Teaching abroad is a fantastic way to develop your own communication skills. Our hands and faces seem to unveil a universal language. We can show others how we are feeling and depending on how animated our hands get we can ‘speak’ to others to help them understand.  It is said that spoken language only accounts for 7% of communication, that is hard to believe but even if we don’t go as far as 7% body language helps us communicate.  This is a bonus in an English language class where the teacher doesn’t even speak the native language, or in multi-national classes where everything must be done in English since that is the common language of the group, however elementary.

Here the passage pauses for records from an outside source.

(** X12. An error of the local validation of the shifts leaves
    [parseShifts] as [validateShifts] raised it: the catch block does not
    wrap it a second time, so the index and the field of the first
    offending element reach the caller. When the validation passes, the
    parsed elements are returned as they are, in the model's order. *)
Theorem X12_validation_error_not_rewrapped
    (this : AIParserService) (s raw : jsstring) (shifts : list JSVal) :
  isBlank s = false ->
  generateContent this (buildPrompt currentYear s) = ReplyText raw ->
  isBlank raw = false ->
  JSON_parse raw = inr (JArr shifts) ->
  fst (parse this (JStr s))
  = match validateShifts shifts with
    | inl t => throw t
    | inr _ => ret shifts
    end.
Proof.
  intros Hb Hg Hrb Hp. rewrite (parseShifts_not_blank _ _ _ this s Hb), Hg.
  rewrite rethrowOrWrap_text. simpl.
  rewrite emptyOrBlank_isBlank, Hrb, Hp.
  destruct (validateShifts shifts) as [t|[]]; reflexivity.
Qed.


End OrchestratorReplies.

Lemma X10_parse_failure_preview_bounded_witness :
  fst (parseShifts neverParses sampleModel 2026 sampleService
         (JStr (lit "Monday 9 to 5")))
  = throw (Taxonomy (jsonParseError sampleService sampleReply
                       (lit "Unexpected token")))
  /\ exists preview,
       context (jsonParseError sampleService sampleReply (lit "Unexpected token"))
       = Some [(lit "modelName", JStr (this_modelName sampleService));
               (lit "responsePreview", JStr preview);
               (lit "parseError", JStr (lit "Unexpected token"))]
       /\ isPrefixOf preview sampleReply
       /\ (length preview <= 200)%nat
       /\ ((length sampleReply <= 200)%nat -> preview = sampleReply).
Proof.
  apply (X10_parse_failure_preview_bounded neverParses sampleModel 2026
           sampleService (lit "Monday 9 to 5") sampleReply
           (lit "Unexpected token"));
    reflexivity.
Defined.

Lemma X11_model_fault_is_wrapped_witness :
  parseShifts sampleParse failingModel 2026 sampleService
    (JStr (lit "Monday 9 to 5"))
  = (throw (Taxonomy (wrappedModelError sampleService (lit "fetch failed"))),
     [buildPrompt 2026 (lit "Monday 9 to 5")]).
Proof.
  apply (X11_model_fault_is_wrapped sampleParse failingModel 2026 sampleService
           (lit "Monday 9 to 5") (lit "Error") (lit "fetch failed"));
    reflexivity.
Defined.

Lemma X12_validation_error_not_rewrapped_witness :
  fst (parseShifts sampleParse sampleModel 2026 sampleService
         (JStr (lit "Monday 9 to 5")))
  = ret sampleShifts.
Proof.
  apply (X12_validation_error_not_rewrapped sampleParse sampleModel 2026
           sampleService (lit "Monday 9 to 5") sampleReply sampleShifts);
    reflexivity.
Defined.

(* ================================================================== *)
(** * More on the entry point                                          *)
(* ================================================================== *)

Lemma createAIParserService_fault (key model : jsstring) (t : Thrown) :
  createAIParserService key model = throw t ->
  exists e, t = Taxonomy e /\ errorClass e = ConfigurationErrorClass
            /\ statusCode e = 500 /\ isOperational e = false.
Proof.
  unfold createAIParserService, newAIParserService. simpl.
  destruct (emptyOrBlank key);
    [intros H; injection H as <-; eexists; repeat split|].
  destruct (emptyOrBlank model);
    [intros H; injection H as <-; eexists; repeat split|].
  discriminate.
Qed.

Section EntryPointRuns.

Variable JSON_parse : jsstring -> jsstring + JSVal.
Variable generateContent : AIParserService -> jsstring -> ModelReply.
Variable currentYear : nat.
Variable NODE_ENV : option jsstring.

Local Abbreviation parse := (parseShifts JSON_parse generateContent currentYear).
Local Abbreviation run_pipeline :=
  (pipeline JSON_parse generateContent currentYear).
Local Abbreviation run_handler :=
  (handler JSON_parse generateContent currentYear NODE_ENV).

(** Where a fault of the [try] block comes from. *)
Lemma pipeline_throw_inv (config : AppConfig) (req : VercelRequest)
    (t : Thrown) (calls : list Event) :
  run_pipeline config req = (throw t, calls) ->
  (validateRequest req = throw t /\ calls = [CallValidateRequest])
  \/ (validateRequest req = ret (body req)
      /\ createAIParserService (GEMINI_API_KEY config) (AI_MODEL_NAME config)
         = throw t
      /\ calls = [CallValidateRequest])
  \/ (exists s svc,
        validateRequest req = ret (body req)
        /\ getProp (body req) TEXT = JStr s /\ isBlank s = false
        /\ createAIParserService (GEMINI_API_KEY config) (AI_MODEL_NAME config)
           = ret svc
        /\ fst (parse svc (JStr s)) = throw t
        /\ calls = [CallValidateRequest; CallParseShifts (JStr s);
                    CallGenerateContent (buildPrompt currentYear s)]).
Proof.
  unfold pipeline.
  destruct (validateRequest req) as [t0|parsed] eqn:Hv.
  - intros H. injection H as <- <-. left. split; reflexivity.
  - destruct (validateRequest_ok_inv _ _ Hv) as (-> & _ & _ & _ & s & Hs & Hb).
    destruct (createAIParserService _ _) as [t0|svc] eqn:Hc.
    + intros H. injection H as <- <-. right. left. repeat split.
    + change (lit "text") with TEXT. rewrite Hs.
      rewrite (parseShifts_not_blank _ _ _ svc s Hb).
      intros H. injection H as H <-. right. right.
      exists s, svc. rewrite (parseShifts_not_blank _ _ _ svc s Hb).
      repeat split; assumption.
Qed.

(** The status a fault of the [try] block is answered with. *)
Lemma pipeline_throw_status (config : AppConfig) (req : VercelRequest)
    (t : Thrown) (calls : list Event) :
  run_pipeline config req = (throw t, calls) ->
  exists e, t = Taxonomy e
            /\ (statusCode e = 400 \/ statusCode e = 405 \/ statusCode e = 500).
Proof.
  intros H. apply pipeline_throw_inv in H.
  destruct H as [[Hv _] | [(_ & Hc & _) | (s & svc & _ & _ & _ & _ & Hp & _)]].
  - apply validateRequest_throw_inv in Hv.
    destruct Hv as (e & -> & _ & _ & [[_ ->] | (_ & _ & Hs)]);
      eexists; split; try reflexivity; [right; left; reflexivity | left; exact Hs].
  - apply createAIParserService_fault in Hc.
    destruct Hc as (e & -> & _ & Hs & _). exists e. split; [reflexivity | tauto].
  - apply parseShifts_string_fault in Hp.
    destruct Hp as (e & -> & _ & Hs & _). exists e. split; [reflexivity | tauto].
Qed.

Some teachers are afraid to run their class uniquely in English and therefore have never even tried to do it, considering this to be too difficult a feat from the outset.  But if you try, you will be surprised at how much you can explain through acting, pictures, tone and simplification.  With low level classes the trick is not to explain things but demonstrate them.  By showing students what you mean you find ways to get your concept across.

Understanding the culture you are living and teaching in is important.  For example if you are explaining tenses with time-lines in Japan then obviously your timelines will have to go backwards for you (if you are used to reading from left to right) and this will be counter-intuitive for you but not for your pupils, and you have to think about them.

You need to know whether it is acceptable to touch your pupils, what hand gestures are rude and how teachers are viewed in the culture.  For example if you are in a school where children are strictly disciplined and kept at their seats obediently reciting the lesson in unison then you cannot go in and destroy that discipline.  Rather work with it, tweak it to your advantage, and be thankful that you have a class in front of you that is receptive to learning.  You’ll be able to teach with games and fun activities but be sure to do it in an orderly and disciplined manner so you are in keeping with the school philosophy.

Likewise if teachers are expected wear suits and are considered the big boss in schools then don’t undermine that by wearing jeans and being over-friendly and familiar with the students, even if that is your way, because you may lose their respect.   You are not a friend to your students, you are a mentor and an example.

Respect the culture you are working in rather than waltz in and impose your values before you have even had a chance to understand what goes on in the country you have just moved to.

To sum it up with a quote: Context and Culture in Language Teaching OUP,1993

“If…language is seen as social practice, culture becomes the very core of language teaching. Cultural awareness must then be viewed as enabling language proficiency … Culture in language teaching is not an expendable fifth skill, tacked on, so to speak, to the teaching of speaking, listening, reading and writing.”